Maintaining Your NetworkHaving good mentors and a strong network can make or break you. But have you ever taken the time to consider whether or not you are a good mentee?
I don’t know about you, but I’ve been disappointed on a number of occasions when someone I’m trying to help never follows up to let me know how things turned out. Or, they asked for my assistance, and I willingly gave it, only to find they never took advantage of what I did for them.
My very first work mentor was a guy named Jim Spuller. He’s an executive with a national insurance broker. He engrained a lesson in my head that I’ve never forgotten, and to this day I feel a strong sense of duty to continue. He taught me that building a successful network is easy when you put others first.
At the time, due to a significant merger, Jim had been named the Indianapolis office head (after years in a national level sales leadership role). I had just landed in the same office. I was a 22 year old college graduate and quickly learning that modern business selling techniques weren’t at all like the storyline in Glengarry Glen Ross.
Take Care Of The Next OneJim took a liking to me right away and I’m still not really sure why. Maybe it was because he got a kick out of the fact that my mother was teaching 1st graders in the building he went to high school. Or maybe it had to do with realizing he played golf against my wife’s step dad in high school. Whatever the reason, it was certainly good fortune for me.
Through that interest, he decided to take me on as a project (even though I didn’t have the brains or emotional intelligence to ask). He challenged me to be better. It didn’t always feel good, but it was honest.

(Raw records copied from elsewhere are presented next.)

(* ===== verification/FingerprintSession.v ===== *)
(** * Fingerprint AIDL service: lockout, sessions, translation
      (src/biometrics/fingerprint/aidl/LockoutTracker.{h,cpp}, Session.{h,cpp},
       CancellationSignal.cpp, Fingerprint.{h,cpp}, include/Legacy2Aidl.h)

    The service wraps a vendor fingerprint device behind an AIDL session.  The
    device and the clock utilities are parameters; a handler takes the session
    and the device and returns both with the callbacks it makes, in order.

    Shown: the lockout invariant is kept by every handler of every session,
    executed as a whole, with at most one timer thread, and what goes wrong when
    the timer overtakes the handler that started it; a failed attempt is answered with exactly
    the lockout callback its number calls for; tokens survive the translation
    to the vendor format and back; a session opened later forgets the failed
    attempts of the earlier ones. *)

From S2P Require Import Prelude Text.

(** ** LockoutTracker *)

Inductive LockoutMode := kNone | kTimed | kPermanent.

#[export] Instance LockoutMode_eq_dec : EqDecision LockoutMode.
Proof. solve_decision. Defined.

Definition LOCKOUT_TIMED_THRESHOLD : Z := 5.
Definition LOCKOUT_TIMED_DURATION : Z := 10000.
Definition LOCKOUT_PERMANENT_THRESHOLD : Z := 20.

Record LockoutTracker := mkLockoutTracker {
  mFailedCount : Z;
  mLockoutTimedStart : Z;
  mCurrentMode : LockoutMode
}.

#[export] Instance LockoutTracker_eta : Record_eta LockoutTracker := fun t =>
  mkLockoutTracker (mFailedCount t) (mLockoutTimedStart t) (mCurrentMode t).

(** The constructor initialises only the counter; [start] and [mode] are the
    indeterminate values of the other members. *)
Definition LockoutTracker_new (start : Z) (mode : LockoutMode) : LockoutTracker := mkLockoutTracker 0 start mode.

(** [Util::hasElapsed(start, durationMs)] of the common biometrics library, at
    the clock reading [now]: it holds only when that many milliseconds have
    passed and whenever a full millisecond more has. *)
Class BiometricsClock := {
  hasElapsed : Z -> Z -> Z -> bool;
  hasElapsed_only now start ms : hasElapsed now start ms = true -> ms * 1000000 <= now - start;
  hasElapsed_when now start ms : (ms + 1) * 1000000 <= now - start -> hasElapsed now start ms = true
}.

Section tracker.
Context `{BiometricsClock}.

Definition tracker_reset (clearAttemptCounter : bool) (t : LockoutTracker) : LockoutTracker :=
  let t := if clearAttemptCounter then t <| mFailedCount := 0 |> else t in
  t <| mLockoutTimedStart := 0 |> <| mCurrentMode := kNone |>.

(** [now] is [Util::getSystemNanoTime()]. *)
Definition addFailedAttempt (now : Z) (t : LockoutTracker) : LockoutTracker :=
  let t := t <| mFailedCount := mFailedCount t +₃₂ 1 |> in
  if LOCKOUT_PERMANENT_THRESHOLD <=? mFailedCount t then t <| mCurrentMode := kPermanent |>
  else if LOCKOUT_TIMED_THRESHOLD <=? mFailedCount t then
    if decide (mCurrentMode t = kNone) then t <| mCurrentMode := kTimed |> <| mLockoutTimedStart := now |> else t
  else t.

Definition getMode (now : Z) (t : LockoutTracker) : LockoutMode * LockoutTracker :=
  let t :=
    if decide (mCurrentMode t = kTimed) then
      if hasElapsed now (mLockoutTimedStart t) LOCKOUT_TIMED_DURATION then
        t <| mCurrentMode := kNone |> <| mLockoutTimedStart := 0 |>
      else t
    else t in
  (mCurrentMode t, t).
Definition hidl_VendorErrorFilter (error : Z) : HidlError * Z :=
  if error =? FINGERPRINT_ERROR_HW_UNAVAILABLE then (HIDL_ERROR_HW_UNAVAILABLE, 0)
  else if error =? FINGERPRINT_ERROR_UNABLE_TO_PROCESS then (HIDL_ERROR_UNABLE_TO_PROCESS, 0)
  else if error =? FINGERPRINT_ERROR_TIMEOUT then (HIDL_ERROR_TIMEOUT, 0)
  else if error =? FINGERPRINT_ERROR_NO_SPACE then (HIDL_ERROR_NO_SPACE, 0)
  else if error =? FINGERPRINT_ERROR_CANCELED then (HIDL_ERROR_CANCELED, 0)
  else if error =? FINGERPRINT_ERROR_UNABLE_TO_REMOVE then (HIDL_ERROR_UNABLE_TO_REMOVE, 0)
  else if error =? FINGERPRINT_ERROR_LOCKOUT then (HIDL_ERROR_LOCKOUT, 0)
  else if FINGERPRINT_ERROR_VENDOR_BASE <=? error then (HIDL_ERROR_VENDOR, error - FINGERPRINT_ERROR_VENDOR_BASE)
  else (HIDL_ERROR_UNABLE_TO_PROCESS, 0).

Definition hidl_VendorAcquiredFilter (info : Z) : HidlAcquired * Z :=
  if info =? 0 then (HIDL_ACQUIRED_GOOD, 0)
  else if info =? 1 then (HIDL_ACQUIRED_PARTIAL, 0)
  else if info =? 2 then (HIDL_ACQUIRED_INSUFFICIENT, 0)
  else if info =? 3 then (HIDL_ACQUIRED_IMAGER_DIRTY, 0)
  else if info =? 4 then (HIDL_ACQUIRED_TOO_SLOW, 0)
  else if info =? 5 then (HIDL_ACQUIRED_TOO_FAST, 0)
  else if FINGERPRINT_ACQUIRED_VENDOR_BASE <=? info then (HIDL_ACQUIRED_VENDOR, info - FINGERPRINT_ACQUIRED_VENDOR_BASE)
  else (HIDL_ACQUIRED_INSUFFICIENT, 0).

(** The calls on the client callback; all carry the device identifier. *)
Inductive HidlCallback :=
  | hidl_onError (e : HidlError) (vendorCode : Z)
  | hidl_onAcquired (info : HidlAcquired) (vendorCode : Z)
  | hidl_onEnrollResult (fid gid remaining : Z)
  | hidl_onRemoved (fid gid remaining : Z)
  | hidl_onAuthenticated (fid gid : Z) (token : option hw_auth_token)
  | hidl_onEnumerate (fid gid remaining : Z).

(** The service: whether a client callback is registered, and the device
    pointer, null when the library could not be opened. *)
Record BiometricsFingerprint := mkBiometricsFingerprint { mClientCallback : bool; mDevice : option Z }.

Definition BiometricsFingerprint_new (address : Z) (get_module : Z * option HwModule) : BiometricsFingerprint :=
  mkBiometricsFingerprint false (match openHal kVersion_hidl get_module with Some _ => Some address | None => None end).

(** The device id is the pointer. *)
Definition setNotify (callback : bool) (b : BiometricsFingerprint) : Z * BiometricsFingerprint :=
  (default 0 (mDevice b), mkBiometricsFingerprint callback (mDevice b)).

Section hidl.
Context {D : Type} `{FingerprintDevice D}.

(** A call forwarded to the device; [None] is the null device pointer. *)
Definition forward {A} (b : BiometricsFingerprint) (call : D -> A * D) (d : D) : option (A * D) :=
  match mDevice b with Some _ => Some (call d) | None => None end.

Definition filtered (call : D -> Z * D) (d : D) : RequestStatus * D := let '(e, d) := call d in (ErrorFilter e, d).

Definition hidl_preEnroll b (d : D) := forward b dev_pre_enroll d.
Definition hidl_enroll (hat : hw_auth_token) (gid timeoutSec : Z) b (d : D) :=
  forward b (filtered (dev_enroll hat gid timeoutSec)) d.
Definition hidl_postEnroll b (d : D) := forward b (filtered dev_post_enroll) d.
Definition hidl_getAuthenticatorId b (d : D) := forward b dev_get_authenticator_id d.
Definition hidl_cancel b (d : D) := forward b (filtered dev_cancel) d.
Definition hidl_remove (gid fid : Z) b (d : D) := forward b (filtered (dev_remove gid fid)) d.
Definition hidl_authenticate (operationId gid : Z) b (d : D) := forward b (filtered (dev_authenticate operationId gid)) d.

Definition PATH_MAX : Z := 4096.

(** [writable] is [access(storePath, W_OK) == 0]. *)
Definition hidl_setActiveGroup (gid : Z) (storePath : string) (writable : bool) b (d : D) : option (RequestStatus * D) :=
  let size := Z.of_nat (String.length storePath) in
  if (PATH_MAX <=? size) || (size <=? 0) then Some (SYS_EINVAL, d)
  else if negb writable then Some (SYS_EINVAL, d)
  else forward b (filtered (dev_set_active_group gid storePath)) d.

(** The enumeration of the 2.0 library fills an array of 100 entries and stores
    their number; reading past the array is [None]. *)
Definition MAX_FINGERPRINTS : nat := 100.

Fixpoint enumerate_loop (results : list (Z * Z)) (n i : Z) (fuel : nat) : option (list HidlCallback) :=
  match fuel with
  | O => Some []
  | S fuel =>
      if i <? n then
        '(fid, gid) ← results !! Z.to_nat i;
        cbs ← enumerate_loop results n (i + 1) fuel;
        Some (hidl_onEnumerate fid gid (u32 (n - i - 1)) :: cbs)
      else Some []
  end.

(** [ret], [results] and [n] are what the library's function returns. *)
Definition hidl_enumerate (ret : Z) (results : list (Z * Z)) (n : Z) (b : BiometricsFingerprint)
    : option (RequestStatus * list HidlCallback) :=
  _ ← mDevice b;
  cbs ← (if (ret =? 0) && mClientCallback b then enumerate_loop results n 0 (Z.to_nat n) else Some []);
  Some (ErrorFilter ret, cbs).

The interesting thing was that many years prior to connecting with me, he was assigned to essentially the same sales territory. He would tell me he still had a lot of contacts. According to Jim, most of the sales people in my office never bothered to ask for his help and yet here he was, happy to help me.
I couldn’t wrap my head around why these prospects would still talk to Jim, or better yet, talk with me because Jim told them they should! He said that even though he had left the local territory long ago, he still sent a personal Christmas note each year and would often give them a random call from the road. Over the years, he had assisted several in finding a new job or making a connection for them.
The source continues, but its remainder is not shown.